In many cell types cytoplasmic alkalization is an early marker for cell activation. An amiloride‐sensitive Na + /H + exchanger is an important regulator of this process. However, in keratinocytes the existence of a Na + /H + exchanger nor a proliferation‐associated increase in intracellular pH (pH i ) has been demonstrated. The aim of this study was to investigate whether or not keratinocytes, derived from the BALB/MK cell line, contain a Na + /H + exchanger and whether cytoplasmic alkalization is proliferation‐associated in these cells.

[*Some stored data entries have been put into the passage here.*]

Lemma filter_chars (ns : list N) (tail : list ascii) :
  Forall (fun n => n < 64) ns ->
  List.filter (fun c => negb (is_whitespace c))
              (List.map char_of_sextet ns ++ tail)
  = List.map char_of_sextet ns
      ++ List.filter (fun c => negb (is_whitespace c)) tail.
Proof.
  induction 1 as [|n ns Hn _ IH]; simpl.
  - reflexivity.
  - destruct (char_of_sextet_plain Hn) as [-> _]. simpl. now rewrite IH.
Qed.

(** Lists are consumed three elements at a time. *)
Lemma list_ind_by_three (A : Type) (P : list A -> Prop) :
  P [] -> (forall a, P [a]) -> (forall a b, P [a; b]) ->
  (forall a b c l, P l -> P (a :: b :: c :: l)) ->
  forall l, P l.
Proof.
  intros H0 H1 H2 H3.
  assert (H : forall l, P l /\ (forall a, P (a :: l))
                        /\ (forall a b, P (a :: b :: l))).
  { induction l as [|x l (IHa & IHb & IHc)].
    - repeat split; auto.
    - repeat split; auto. }
  intros l. apply H.
Qed.

(** The output of [btoa] is a run of alphabet characters, whose sextets
    [atob] turns back into the input, followed by the padding. *)
Lemma btoa_units_shape (l : list N) :
  Forall (fun a => a < 256) l ->
  exists ns p,
    btoa_units l = List.map char_of_sextet ns ++ p /\
    Forall (fun n => n < 64) ns /\
    is_padding p /\
    (exists k, List.length (List.map char_of_sextet ns ++ p) = (4 * k)%nat) /\
    atob_units ns = Some l.
Proof.
  induction l as [|a|a b|a b c l IH] using list_ind_by_three; intros Hl.
  - exists [], [].
    split; [reflexivity|]. split; [constructor|].
    split; [now left|]. split; [now exists 0%nat | reflexivity].
  - inversion_clear Hl as [|? ? Ha _].
    exists [a / 4; (a mod 4) * 16], [pad; pad].
    split; [reflexivity|]. split.
    { repeat (apply Forall_cons; [divlia|]). apply Forall_nil. }
    split; [now right; right|]. split; [now exists 1%nat|].
    simpl. do 2 f_equal. divlia.
  - inversion_clear Hl as [|? ? Ha Hl']. inversion_clear Hl' as [|? ? Hb _].
    exists [a / 4; (a mod 4) * 16 + b / 16; (b mod 16) * 4], [pad].
    split; [reflexivity|]. split.
    { repeat (apply Forall_cons; [divlia|]). apply Forall_nil. }
    split; [now right; left|]. split; [now exists 1%nat|].
    simpl. do 2 f_equal; [divlia|]. f_equal. divlia.
  - inversion_clear Hl as [|? ? Ha Hl']. inversion_clear Hl' as [|? ? Hb Hl''].
    inversion_clear Hl'' as [|? ? Hc Hl].
    destruct (IH Hl) as (ns & p & Heq & Hns & Hp & (k & Hk) & Hdec).
    exists (a / 4 :: (a mod 4) * 16 + b / 16
              :: (b mod 16) * 4 + c / 64 :: c mod 64 :: ns), p.
    split; [simpl; now rewrite Heq|]. split.
    { repeat (apply Forall_cons; [divlia|]). exact Hns. }
    split; [exact Hp|]. split.
    { exists (S k). simpl in *. rewrite Hk. lia. }
    cbn [atob_units]. rewrite Hdec. cbv zeta.
    do 2 f_equal; [divlia|]. f_equal; [divlia|]. f_equal. divlia.
Qed.
Lemma pushDatabaseBack_disconnected connectionName driver w iPool :
  m_connectionPool w !! connectionName = Some iPool →
  heap w !! driver = Some Disconnected →
  pushDatabaseBack connectionName driver w
  = Some (mkResult tt
      (set_m_connectionPool
         (<[connectionName := set_connectionCount (connectionCount iPool - 1) iPool]>
            (m_connectionPool w))
         (set_heap (delete driver (heap w)) w))
      [Log QtDebugMsg "Deleting database connection as is not open"; Delete driver]).
Proof.
  intros Hp Hd. unfold pushDatabaseBack. unfold_m. simpl.
  rewrite Hp. simpl. rewrite Hd. simpl. by rewrite Hd.
Qed.

Lemma pushDatabaseBack_handoff connectionName driver w iPool st client queue' k :
  m_connectionPool w !! connectionName = Some iPool →
  heap w !! driver = Some st → st ≠ Disconnected →
  dequeueClient (objects w) (connectionQueue iPool) = Some (client, queue') →
  cb client = Some k →
  pushDatabaseBack connectionName driver w
  = Some (mkResult tt
      (set_owned ({| ptr := driver; deleterPool := connectionName |} :: owned w)
         (set_m_connectionPool
            (<[connectionName := set_connectionQueue queue' iPool]> (m_connectionPool w))
            w))
      [Call ClientCall k (wrap connectionName driver)]).
Proof.
  intros Hp Hd Hst Hq Hk. unfold pushDatabaseBack. unfold_m. simpl.
  rewrite Hp. simpl. rewrite Hd. simpl.
  destruct (decide (st = Disconnected)); [done|]. simpl.
  rewrite Hq. simpl. rewrite Hk. reflexivity.
Qed.
(** * std_comms: the NCCL + UCX communicator of raft

    A shallow embedding of [cpp/include/raft/comms/std/std_comms.hpp]:
    the request registry ([get_request_id], the in-flight table and the
    free set), the point-to-point engine ([isend], [irecv], [waitall]),
    the collective facade ([allreduce], [allgatherv], [barrier],
    [commSplit]) and the stream monitor ([syncStream]).

    The external runtimes (NCCL, CUDA, UCX, the clock) are not part of
    the class: every call into them is an event answered by an
    [Environment], and the model records the events in a trace. *)

From Stdlib Require Import ZArith List.
From stdpp Require Import base gmap sets list.

#[local] Set Warnings "-clear-no-such-hyp".

Local Open Scope Z_scope.

(** ** Portable enumerations and their translation *)

Module comms.

(** [datatype_t] and [op_t] of comms.hpp, as the switch statements of
    this file enumerate them. *)
Inductive datatype_t :=
| CHAR | UINT8 | INT | UINT | INT64 | UINT64 | FLOAT | DOUBLE.

Inductive op_t := SUM | PROD | MIN | MAX.

End comms.

Inductive ncclDataType_t :=
| ncclChar | ncclUint8 | ncclInt | ncclUint32
| ncclInt64 | ncclUint64 | ncclFloat | ncclDouble.

Inductive ncclRedOp_t := ncclSum | ncclProd | ncclMin | ncclMax.

(** Result codes of the two runtimes.  Only the codes the class tests
    for are named; every other code is an error with its number. *)
Inductive ncclResult_t := ncclSuccess | ncclError (code : Z).

Inductive cudaError_t :=
| cudaSuccess | cudaErrorNotReady | cudaErrorOther (code : Z).

(** [status_t] of comms.hpp: the three values [syncStream] returns. *)
Inductive status_t :=
| commStatusSuccess | commStatusError | commStatusAbort.

#[global] Instance ncclResult_eq_dec : EqDecision ncclResult_t.
Proof. solve_decision. Defined.
#[global] Instance cudaError_eq_dec : EqDecision cudaError_t.
Proof. solve_decision. Defined.
#[global] Instance status_eq_dec : EqDecision status_t.
Proof. solve_decision. Defined.
Lemma to_podcasts_In (items : list SearchResult) (c : CandidateItem) :
  In c (to_podcasts items) <->
  exists item video_id,
    In item items /\ videoId item = Some video_id /\ video_id <> ""
    /\ c = candidate_of item video_id.
Proof.
  induction items as [|item items IH]; simpl.
  - split; [intros [] | intros (item & video_id & [] & _)].
  - destruct (videoId item) as [video_id|] eqn:Hid.
    + destruct (String.eqb_spec video_id "") as [Hempty|Hne].
      * rewrite IH. split.
        -- intros (i & v & Hin & H). exists i, v. auto.
        -- intros (i & v & [<-|Hin] & Hv & Hnz & Hc); [congruence|].
           exists i, v. auto.
      * simpl. rewrite IH. split.
        -- intros [<-|(i & v & Hin & H)].
           ++ exists item, video_id. auto.
           ++ exists i, v. auto.
        -- intros (i & v & [<-|Hin] & Hv & Hnz & Hc).
           ++ left. rewrite Hid in Hv. injection Hv as <-. now rewrite Hc.
           ++ right. exists i, v. auto.
    + rewrite IH. split.
      * intros (i & v & Hin & H). exists i, v. auto.
      * intros (i & v & [<-|Hin] & Hv & Hnz & Hc); [congruence|].
        exists i, v. auto.
Qed.

(** X1: the candidates that [get_last_month_youtube_podcasts] returns are
    never more than the raw items of the answer, and each one is built from
    a raw item that has a non-empty video id: it carries that item's title,
    channel and date, and its url is the watch url of the id.  A raw item
    without an id, or with an empty one, gives no candidate. *)
Theorem candidates_have_video_ids (env : Env) (q : string) (n : Z) (w : World) :
  forall c, In c (get_last_month_youtube_podcasts env q n w).1 ->
  exists items item video_id,
    youtube_search env w q n = inr items
    /\ (length (get_last_month_youtube_podcasts env q n w).1 <= length items)%nat
    /\ In item items /\ videoId item = Some video_id /\ video_id <> ""
    /\ c = candidate_of item video_id.
Proof.
  intros c. unfold get_last_month_youtube_podcasts.
  destruct (key_available (YOUTUBE_API_KEY env)); simpl; [|intros []].
  destruct (youtube_search env w q n) as [e|items]; simpl; [intros []|].
  intros Hin. apply to_podcasts_In in Hin as (item & video_id & H).
  exists items, item, video_id. split; [reflexivity|].
  split; [apply to_podcasts_length | exact H].
Qed.
(** The loop of [parse_char_class] stops at the end of the source or at
    a closing bracket. *)
Lemma class_items_stop pattern : ∀ fuel p cc pf cc',
  class_items pattern fuel p cc = Some (pf, cc') →
  length pattern ≤ pf ∨ at_ pattern pf = "]"%char.
Proof.
  induction fuel as [| fuel IH]; intros p cc pf cc'; rewrite class_items_step.
  - destruct (Nat.ltb_spec p (length pattern)) as [Hlt | Hge]; simpl.
    + destruct (char_neq (at_ pattern p) "]") eqn:E; [done |].
      intros [= <- <-]. right. by apply char_neq_false.
    + intros [= <- <-]. by left.
  - destruct (Nat.ltb_spec p (length pattern)) as [Hlt | Hge]; simpl.
    + destruct (char_neq (at_ pattern p) "]") eqn:E.
      * repeat case_match; apply IH.
      * intros [= <- <-]. right. by apply char_neq_false.
    + intros [= <- <-]. by left.
Qed.

Lemma at_elem_of w p : p < length w → at_ w p ∈ w.
Proof.
  intros Hp. apply list_elem_of_lookup. exists p. by apply failure_facts.at_lookup.
Qed.

Lemma char_neq_of_ne a b : a ≠ b → char_neq a b = true.
Proof.
  intros Hne. destruct (char_neq a b) eqn:E; [done |].
  by apply char_neq_false in E.
Qed.

Section first_atom.
Variables (pattern : list ascii) (what : string).
Hypothesis Hlen : 0 < length pattern.
Hypothesis Hbar : at_ pattern 0 ≠ "|"%char.
Hypothesis Hclose : at_ pattern 0 ≠ ")"%char.

(** When the first atom of the source is rejected, so is the source. *)
Lemma first_atom_throws :
  parse_atom pattern (parse_regex pattern (length pattern))
    {| ps_states := []; pos := 0 |} = Throw what →
  build_nfa pattern = Throw what.
Proof.
  intros Hatom. unfold build_nfa. cbn [parse_regex].
  unfold parse_alternation, parse_concatenation. rewrite !bind_run.
  destruct (length pattern) as [| n] eqn:En; [lia |].
  rewrite concatenation_loop_step, bind_run. unfold get_pos at 1. cbn [pos].
  rewrite En. destruct (Nat.ltb_spec 0 (S n)); [| lia].
  rewrite !char_neq_of_ne by done. cbn [andb].
  unfold parse_quantified. rewrite !bind_run. by rewrite Hatom.
Qed.
End first_atom.

Lemma unclosed_class_throws (w : list ascii) inner :
  "]"%char ∉ w →
  parse_atom ("["%char :: w) inner {| ps_states := []; pos := 0 |}
  = Throw "Unclosed character class".
Proof.
  intros Hw. unfold parse_atom. rewrite bind_run. unfold get_pos at 1. cbn [pos].
  change (length ("["%char :: w) <=? 0) with false. cbv iota.
  change (at_ ("["%char :: w) 0) with "["%char. cbv zeta.
  change (Ascii.eqb "[" "(") with false. change (Ascii.eqb "[" "[") with true.
  cbv iota. unfold parse_char_class. rewrite bind_run. unfold get_pos at 1.
  cbn [pos]. cbv zeta.
  set (pattern := ("["%char :: w)).
  set (negated := (1 <? length pattern) && Ascii.eqb (at_ pattern 1) "^").
  destruct (class_items pattern (length pattern) (if negated then 2 else 1) cc_empty)
    as [[pf cc] |] eqn:E.
  - rewrite bind_run. unfold set_pos at 1. cbn [pos].
    destruct (Nat.leb_spec (length pattern) pf) as [Hge | Hlt]; [done |].
    exfalso. pose proof (class_items_ge _ _ _ _ _ _ E) as Hpf.
    apply class_items_stop in E as [Hge | Hat]; [lia |].
    apply Hw. destruct pf as [| pf].
    + destruct negated; lia.
    + change (at_ pattern (S pf)) with (at_ w pf) in Hat. rewrite <- Hat.
      apply at_elem_of. unfold pattern in Hlt. simpl in Hlt. lia.
  - exfalso.
    destruct (class_items_within pattern (length pattern)
                (if negated then 2 else 1) cc_empty) as (pf & cc' & Hsome & _).
    + unfold negated. destruct (Nat.ltb_spec 1 (length pattern)); simpl;
        [destruct (Ascii.eqb _ _) |]; unfold pattern in *; simpl in *; lia.
    + destruct negated; lia.
    + congruence.
Qed.

Lemma unclosed_group_throws (w : list ascii) :
  ")"%char ∉ w →
  ∃ what, parse_atom ("("%char :: w)
            (parse_regex ("("%char :: w) (length ("("%char :: w)))
            {| ps_states := []; pos := 0 |} = Throw what.
Proof.
  intros Hw. set (pattern := ("("%char :: w)).
  unfold parse_atom. rewrite bind_run. unfold get_pos at 1. cbn [pos].
  change (length pattern <=? 0) with false. cbv iota.
  change (at_ pattern 0) with "("%char. cbv zeta.
  change (Ascii.eqb "(" "(") with true. cbv iota.
  rewrite bind_run. unfold set_pos at 1. cbn [ps_states].
  rewrite bind_run.
  pose proof (parse_regex_within pattern (length pattern) 1
                ltac:(simpl; lia) ltac:(lia)
                {| ps_states := []; pos := 1 |} eq_refl) as Hin.
  destruct (parse_regex pattern (length pattern) _) as [[frag st] | what |];
    [| by eexists | done].
  rewrite bind_run. unfold get_pos at 1.
  destruct (Nat.leb_spec (length pattern) (pos st)) as [Hge | Hlt];
    [by eexists |].
  cbn [orb]. rewrite char_neq_of_ne; [by eexists |].
  intros Hat. apply Hw. destruct (pos st) as [| q] eqn:Eq; [lia |].
  change (at_ pattern (S q)) with (at_ w q) in Hat. rewrite <- Hat.
  apply at_elem_of. unfold pattern in Hlt. simpl in Hlt. lia.
Qed.

Lemma compile_throws order pattern what :
  build_nfa pattern = Throw what →
  regex.compile_regex order pattern = Throw what.
Proof. intros H. unfold regex.compile_regex, compile. by rewrite H. Qed.
End reject_facts.

(** ** Runs through the fragments of the NFA *)

Module region_facts.
Import dfa closure nfa_spec regex_spec region_spec char_class_facts.

Section steps.
Variable nfa : list nfa_state.

Lemma step_eps_state s st w t :
  nfa !! N.to_nat s = Some st → kind st = epsilon →
  step nfa s w t ↔
  w = [] ∧ ((has_next1 st = true ∧ t = next1 st) ∨ (has_next2 st = true ∧ t = next2 st)).
Proof.
  intros Hst Hk. split.
  - intros Hstep.
    inversion Hstep as [s' t' (st' & Hst' & _ & Hor) | s' t' c Hc (st' & Hst' & Hcons & _)];
      subst.
    + rewrite Hst in Hst'. injection Hst' as <-. done.
    + rewrite Hst in Hst'. injection Hst' as <-.
      unfold consumes in Hcons. by rewrite Hk in Hcons.
  - intros [-> Hor]. constructor. by exists st.
Qed.

Lemma step_char_state s st w t :
  nfa !! N.to_nat s = Some st → kind st = char_match → has_next1 st = true →
  step nfa s w t ↔
  w = [match_char st] ∧ (byte_of (match_char st) < config.ascii_size)%N ∧ t = next1 st.
Proof.
  intros Hst Hk Hn. split.
  - intros Hstep.
    inversion Hstep
      as [s' t' (st' & Hst' & Hk' & _) | s' t' c Hc (st' & Hst' & Hcons & _ & Ht)];
      subst.
    + rewrite Hst in Hst'. injection Hst' as <-. congruence.
    + rewrite Hst in Hst'. injection Hst' as <-.
      unfold consumes in Hcons. rewrite Hk in Hcons.
      apply N.eqb_eq, byte_of_inj in Hcons as ->. done.
  - intros (-> & Hc & ->). constructor; [done |]. exists st.
    unfold consumes. rewrite Hk, N.eqb_refl. done.
Qed.

Lemma step_class_state s st w t :
  nfa !! N.to_nat s = Some st → kind st = class_match → has_next1 st = true →
  step nfa s w t ↔
  ∃ c, w = [c] ∧ cc_test (match_class st) c = true ∧ t = next1 st.
Proof.
  intros Hst Hk Hn. split.
  - intros Hstep.
    inversion Hstep
      as [s' t' (st' & Hst' & Hk' & _) | s' t' c Hc (st' & Hst' & Hcons & _ & Ht)];
      subst.
    + rewrite Hst in Hst'. injection Hst' as <-. congruence.
    + rewrite Hst in Hst'. injection Hst' as <-.
      unfold consumes in Hcons. rewrite Hk in Hcons.
      unfold byte_of in Hcons. rewrite ascii_N_embedding in Hcons. by exists c.
  - intros (c & -> & Hc & ->).
    assert (Hascii : (byte_of c < config.ascii_size)%N).
    { destruct (N.ltb_spec (byte_of c) config.ascii_size); [done |].
      by rewrite cc_test_non_ascii in Hc. }
    constructor; [done |]. exists st.
    unfold consumes. rewrite Hk. unfold byte_of. rewrite ascii_N_embedding. done.
Qed.

Lemma step_ext nfa' s w t :
  nfa' !! N.to_nat s = nfa !! N.to_nat s → step nfa s w t → step nfa' s w t.
Proof.
  intros Heq Hstep.
  inversion Hstep as [s' t' (st & Hst & H) | s' t' c Hc (st & Hst & H)]; subst.
  - constructor. exists st. by rewrite Heq.
  - constructor; [done |]. exists st. by rewrite Heq.
Qed.
End steps.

This mouse keratinocyte cell line can easily be switched between a proliferative and a quiescent state under defined culture conditions. The novel pH‐sensitive dye seminaphthorhodafluor (SNARF)‐calcein proved to be very suitable for flow cytometric pH i measurements in BALB/MK cells. Initial measurements of the pH i using a cocktail of the established fluorochromes 2′,7′‐bis(carboxyethyl)‐5,6‐carboxyfluorescein (BCECF) and SNARF‐1 failed because of the differential uptake and binding kinetics of these pH‐sensitive dyes. Using SNARF‐calcein we were able to show proliferation to be associated with increased pH i . However, culture conditions were critical for these measurements. Our data indicate that the Na + /H + exchanger is involved in this process, since acid load and pH i ‐recovery experiments showed the alkalization to be amiloride‐sensitive.